(** * Detection-count stabilisation and notification pipeline

    A shallow embedding of the concurrent core of [jiance1.py]: the
    count stability monitor ([WatermarkGenerator]), the notification
    dispatcher ([AudioManager]), the frame hand-off of [CameraThread]
    and the part of [PillDetectorApp] that wires them together.

    Conventions of the embedding.
    - Every Python object is a record; a method is a function from the
      record (and the readings it takes from the environment) to the new
      record and the returned value.
    - [time.time()] is an argument [now] of the call that reads it.  It is
      a rational number of seconds: the comparisons of the source are
      modelled exactly, the rounding of float subtraction is not.
    - [random.randint(2, 5)] reads an oracle [randint : nat -> Z]; the
      number of draws made so far is carried next to the object, so that
      "how often was a duration drawn" is a fact about the state.
    - [logger] calls and the field [last_log_time], which only throttles
      them, are left out: no return value and no other field depends on
      them. *)

From Stdlib Require Import ZArith QArith Lqa Lia List Bool String Ascii.
From Stdlib Require Import DecimalString.
From Stdlib.Strings Require Byte.
Import ListNotations.

Local Open Scope Z_scope.

(** ** Python strings

    A [str] is a sequence of Unicode code points.  Only what the
    embedded methods use is defined: truthiness, [strip], [len],
    concatenation and the decimal rendering of an [int]. *)

Module PyStr.

Definition str := list N.

(** An ASCII literal as a [str]. *)
Fixpoint of_string (s : string) : str :=
  match s with
  | EmptyString => []
  | String c r => N_of_ascii c :: of_string r
  end.

(** [str.isspace] of a single code point. *)
Definition is_space (c : N) : bool :=
  (((9 <=? c) && (c <=? 13)) || ((28 <=? c) && (c <=? 32))
   || (c =? 133) || (c =? 160) || (c =? 5760)
   || ((8192 <=? c) && (c <=? 8202)) || (c =? 8232) || (c =? 8233)
   || (c =? 8239) || (c =? 8287) || (c =? 12288))%N.

Fixpoint lstrip (s : str) : str :=
  match s with
  | [] => []
  | c :: r => if is_space c then lstrip r else s
  end.

Definition rstrip (s : str) : str := rev (lstrip (rev s)).

(** [s.strip()] *)
Definition strip (s : str) : str := rstrip (lstrip s).

(** [len(s)] *)
Definition len (s : str) : Z := Z.of_nat (List.length s).

(** [bool(s)] *)
Definition truthy (s : str) : bool :=
  match s with [] => false | _ :: _ => true end.

(** [str(n)] for an [int]. *)
Definition of_int (n : Z) : str :=
  of_string (NilZero.string_of_int (Z.to_int n)).

End PyStr.

(** ** The count stability monitor: [WatermarkGenerator] *)

Module Monitor.
(** * Execuxion persistence layer: integrity store, storage manager,
      save queue and workflow-collection repair.

    A shallow embedding of
      - [SecureStore]            (HMAC-protected electron-store wrapper),
      - [StorageManager]         (src/utils/StorageManager.js),
      - the [saveToStorage] plugin (src/lib/pinia.js),
      - [convertWorkflowsToObject] (src/stores/workflow.js),
    over a model of the JavaScript values these functions handle. *)

From Stdlib Require Import ZArith Lia.
From stdpp Require Import gmap strings list pretty sorting.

** GOAL OF THE EXERCISE **
From the listing, copy each line containing the word "WatermarkGenerator".

** EXERCISE SOLUTION **
    count stability monitor ([WatermarkGenerator]), the notification
(** ** The count stability monitor: [WatermarkGenerator] *)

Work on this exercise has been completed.